In an industry steeped in tradition and status, healthcare professionals are starting to loosen up their stethoscopes and welcome a new type of training and learning. The sheer convenience of eLearning is enough to make time-strapped docs take notice, but it’s the content and application that has the biggest impact.

Diagnostics and Artificial Intelligence

Patients might not take kindly to a computer diagnosing their next cough, but artificial intelligence is lending a hand for diagnoses and treatment options. Utilizing systems that allow health care professionals to combine their observations with massive databases full of studies, treatments, and reports means better access to information and ultimately better care. Through sophisticated healthcare diagnostics tools, professionals literally have the entire weight of decades of options and outcomes at their fingertips.

Electronic Records

Here’s the thing: Humans make mistakes. They have sloppy handwriting; they get distracted; they pull the wrong files. And in healthcare, small mistakes can have dire impacts on patients’ health. In 2009, the U.S. government issued a $19 billion dollar stimulus to the healthcare industry as funding for electronic records.

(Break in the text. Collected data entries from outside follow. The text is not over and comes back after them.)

(* ===== verification/_CoqProject ===== *)
-Q . S2P
Prelude.v
Numeric.v
Leb.v
Opcode.v
BlockAddr.v
Float.v
Instance.v
Machine.v
Interp.v
MachineFacts.v
OpSpec.v
Sandbox.v
Traps.v
Compile.v
Conditional.v
Aerogel.v
AerogelFacts.v
Calls.v
Validator.v
Walk.v
LoaderTotal.v
ValidatorGaps.v
Ems.v
EmsHeader.v
EmsTree.v
EmsFree.v
EmsChunks.v
EmsHeap.v
EmsAlloc.v
EmsRelease.v
EmsInit.v
(** A right rotation is the left rotation by the opposite count. *)
Lemma rotr_rotl w n c : is_width w -> rotr w n c = rotl w n (- c).
Proof.
  intros Hw. assert (0 < w) as Hp by (destruct Hw; lia).
  unfold rotr, rotl. cbv zeta.
  rewrite !land_mask, !Z.mod_mod, !uwrap_mod_width by (auto; lia).
  replace ((- (c mod w)) mod w) with ((- c) mod w)
    by (rewrite <- (Z.sub_0_l (c mod w)), Zminus_mod_idemp_r; f_equal; lia).
  replace ((- ((- c) mod w)) mod w) with (c mod w)
    by (rewrite <- (Z.sub_0_l ((- c) mod w)), Zminus_mod_idemp_r; f_equal; lia).
  apply Z.lor_comm.
Qed.

Lemma rotl_range w n c : is_width w -> in_u w n -> in_u w (rotl w n c).
Proof.
  intros Hw Hn. assert (0 < w) as Hp by (destruct Hw; lia).
  assert (0 <= n) by apply Hn.
  apply in_u_of_testbit; [lia| |].
  - unfold rotl. cbv zeta. apply Z.lor_nonneg. split.
    + apply uwrap_range. lia.
    + apply Z.shiftr_nonneg. lia.
  - intros i Hi. unfold rotl. cbv zeta.
    rewrite Z.lor_spec, (in_u_testbit w (uwrap w _)) by (try apply uwrap_range; lia).
    rewrite orb_false_l, Z.shiftr_spec by lia. apply (in_u_testbit w); [done|].
    pose proof (Z.land_nonneg (uwrap w (- Z.land (c mod w) (w - 1))) (w - 1)) as [_ Hl].
    destruct Hw; lia.
Qed.

Lemma land_pow2_zero t k : 0 <= k -> (Z.land t (2 ^ k) =? 0) = negb (Z.testbit t k).
Proof.
  intros Hk. destruct (Z.testbit t k) eqn:E; simpl.
  - apply Z.eqb_neq. intros Hz. apply (f_equal (fun z => Z.testbit z k)) in Hz.
    rewrite Z.land_spec, E, Z.pow2_bits_true, Z.bits_0 in Hz by lia. done.
  - apply Z.eqb_eq, Z_bits_eq. intros i Hi. rewrite Z.land_spec, Z.bits_0.
    destruct (Z.eq_dec i k) as [->|]; [by rewrite E|].
    rewrite Z.pow2_bits_false by lia. apply andb_false_r.
Qed.

(** The loop of [clz] counts down from the width to the leading bit. *)
Lemma clz_loop_log2 (fuel : nat) w num t :
  0 < w -> 0 < t < 2 ^ w -> w - 1 - Z.log2 t < Z.of_nat fuel ->
  clz_loop fuel w num t = Some (num + (w - 1 - Z.log2 t)).
Proof.
  revert num t. induction fuel as [|f IH]; intros num t Hw Ht Hf.
  { assert (Z.log2 t < w) by (apply Z.log2_lt_pow2; lia). lia. }
  assert (Hl : Z.log2 t < w) by (apply Z.log2_lt_pow2; lia).
  cbn [clz_loop]. rewrite land_pow2_zero by lia.
  destruct (Z.eq_dec (Z.log2 t) (w - 1)) as [E|E].
  - rewrite <- E, Z.bit_log2 by lia. simpl. f_equal. lia.
  - rewrite Z.bits_above_log2 by lia. cbn [negb].
    pose proof (Z.log2_nonneg t).
    assert (Hs : Z.shiftl t 1 = 2 * t) by (rewrite Z.shiftl_mul_pow2 by lia; lia).
    assert (Hb : 2 * t < 2 ^ w).
    { apply Z.log2_lt_pow2; [lia|]. rewrite Z.log2_double by lia. lia. }
    rewrite Hs, uwrap_id by (unfold in_u; lia).
    rewrite IH; rewrite ?Z.log2_double by lia; try lia. f_equal. lia.
Qed.

Lemma ctz_loop_lowbit (fuel : nat) num t :
  0 < t < 2 ^ Z.of_nat fuel ->
  exists k, ctz_loop fuel num t = Some (num + k) /\ 0 <= k < Z.of_nat fuel /\
    Z.testbit t k = true /\ (forall j, 0 <= j < k -> Z.testbit t j = false).
Proof.
  revert num t. induction fuel as [|f IH]; intros num t Ht; [simpl in Ht; lia|].
  cbn [ctz_loop]. change 1 with (2 ^ 0) at 1. rewrite land_pow2_zero by lia.
  destruct (Z.testbit t 0) eqn:E; cbn [negb].
  { exists 0. rewrite Z.add_0_r. repeat split; try done; lia. }
  assert (Hs : Z.shiftr t 1 = t / 2) by (rewrite Z.shiftr_div_pow2 by lia; done).
  assert (t = 2 * (t / 2)) as Hd.
  { rewrite Z.bit0_odd in E. pose proof (Zodd_mod t) as Ho. rewrite E in Ho.
    pose proof (Z.div_mod t 2). pose proof (Z.mod_pos_bound t 2).
    destruct (Zeq_bool (t mod 2) 1) eqn:Eb; [done|].
    apply Zeq_bool_neq in Eb. lia. }
  rewrite Hs. destruct (IH (num + 1) (t / 2)) as (k & E1 & Hk & Hb & Hj).
  { rewrite Nat2Z.inj_succ, Z.pow_succ_r in Ht by lia. lia. }
  exists (k + 1). rewrite E1. split; [f_equal; lia|]. split; [lia|].
  rewrite <- Hs, Z.shiftr_spec in Hb by lia. split; [done|].
  intros j Hj'. destruct (Z.eq_dec j 0) as [->|]; [done|].
  specialize (Hj (j - 1)). rewrite <- Hs, Z.shiftr_spec in Hj by lia.
  replace (j - 1 + 1) with j in Hj by lia. apply Hj. lia.
Qed.

(** Number of ones of the binary representation. *)
Fixpoint ones_pos (p : positive) : nat :=
  match p with xH => 1 | xO q => ones_pos q | xI q => S (ones_pos q) end.
Definition ones (z : Z) : nat := match z with Zpos p => ones_pos p | _ => 0 end.

Lemma ones_double z : ones (2 * z) = ones z.
Proof. by destruct z. Qed.

Lemma ones_clear p :
  S (ones (Z.land (Zpos p) (Zpos p - 1))) = ones_pos p /\
  0 <= Z.land (Zpos p) (Zpos p - 1).
Proof.
  split; [|apply Z.land_nonneg; lia].
  induction p as [p IH|p IH|]; [| |done].
  - replace (Z.pos p~1 - 1) with (Z.pos p~0) by lia.
    replace (Z.land (Z.pos p~1) (Z.pos p~0)) with (Z.pos p~0); [done|].
    apply Z_bits_eq. intros i Hi.
    replace (Z.pos p~0) with (2 * Z.pos p) by lia.
    replace (Z.pos p~1) with (2 * Z.pos p + 1) by lia.
    rewrite Z.land_spec. destruct (Z.eq_dec i 0) as [->|].
    + by rewrite Z.testbit_even_0, andb_false_r.
    + replace i with (Z.succ (i - 1)) by lia.
      rewrite Z.testbit_odd_succ, Z.testbit_even_succ by lia. by rewrite andb_diag.
  - replace (Z.land (Z.pos p~0) (Z.pos p~0 - 1))
      with (2 * Z.land (Z.pos p) (Z.pos p - 1)); [by rewrite ones_double|].
    apply Z_bits_eq. intros i Hi.
    replace (Z.pos p~0) with (2 * Z.pos p) by lia.
    replace (2 * Z.pos p - 1) with (2 * (Z.pos p - 1) + 1) by lia.
    destruct (Z.eq_dec i 0) as [->|].
    + by rewrite Z.land_spec, !Z.testbit_even_0.
    + replace i with (Z.succ (i - 1)) by lia.
      rewrite Z.land_spec, Z.testbit_odd_succ, !Z.testbit_even_succ, Z.land_spec by lia.
      done.
Qed.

By transferring patient records to a digital database, it’s less likely that a professional can make human mistakes. Digitizing records means access to a patient’s entire health history, including contraindications, family history, medical issues, and past care procedures. In short, it’s human care without the human mistakes.

Interactive Simulations and Training

Naturally, every healthcare professional undergoes rigorous education and training before graduating and heading into the field. The problem is that the medical field changes so rapidly that each crop of graduates already begins a little behind the rest of the industry.

A study by the World Health Organization found that eLearning was just as effective as traditional training methods for healthcare professionals, particularly when simulations were used. When healthcare professionals can test their knowledge and technique (and receive automatic feedback) with a simulation, there’s an increased level of confidence that goes hand-in-hand with a well-practiced pro. This bodes well for eLearning development companies.

At the same time, training can be used as a refresher and to introduce new concepts to even the most established health care professionals, making it more accessible and faster for time-crunched docs.

As one of the fastest-growing, early adopters of eLearning, the healthcare industry is giving us all a lesson in utilizing online tools, simulations, scenarios, and digital recordkeeping as a way to consistently improve patient care and experience.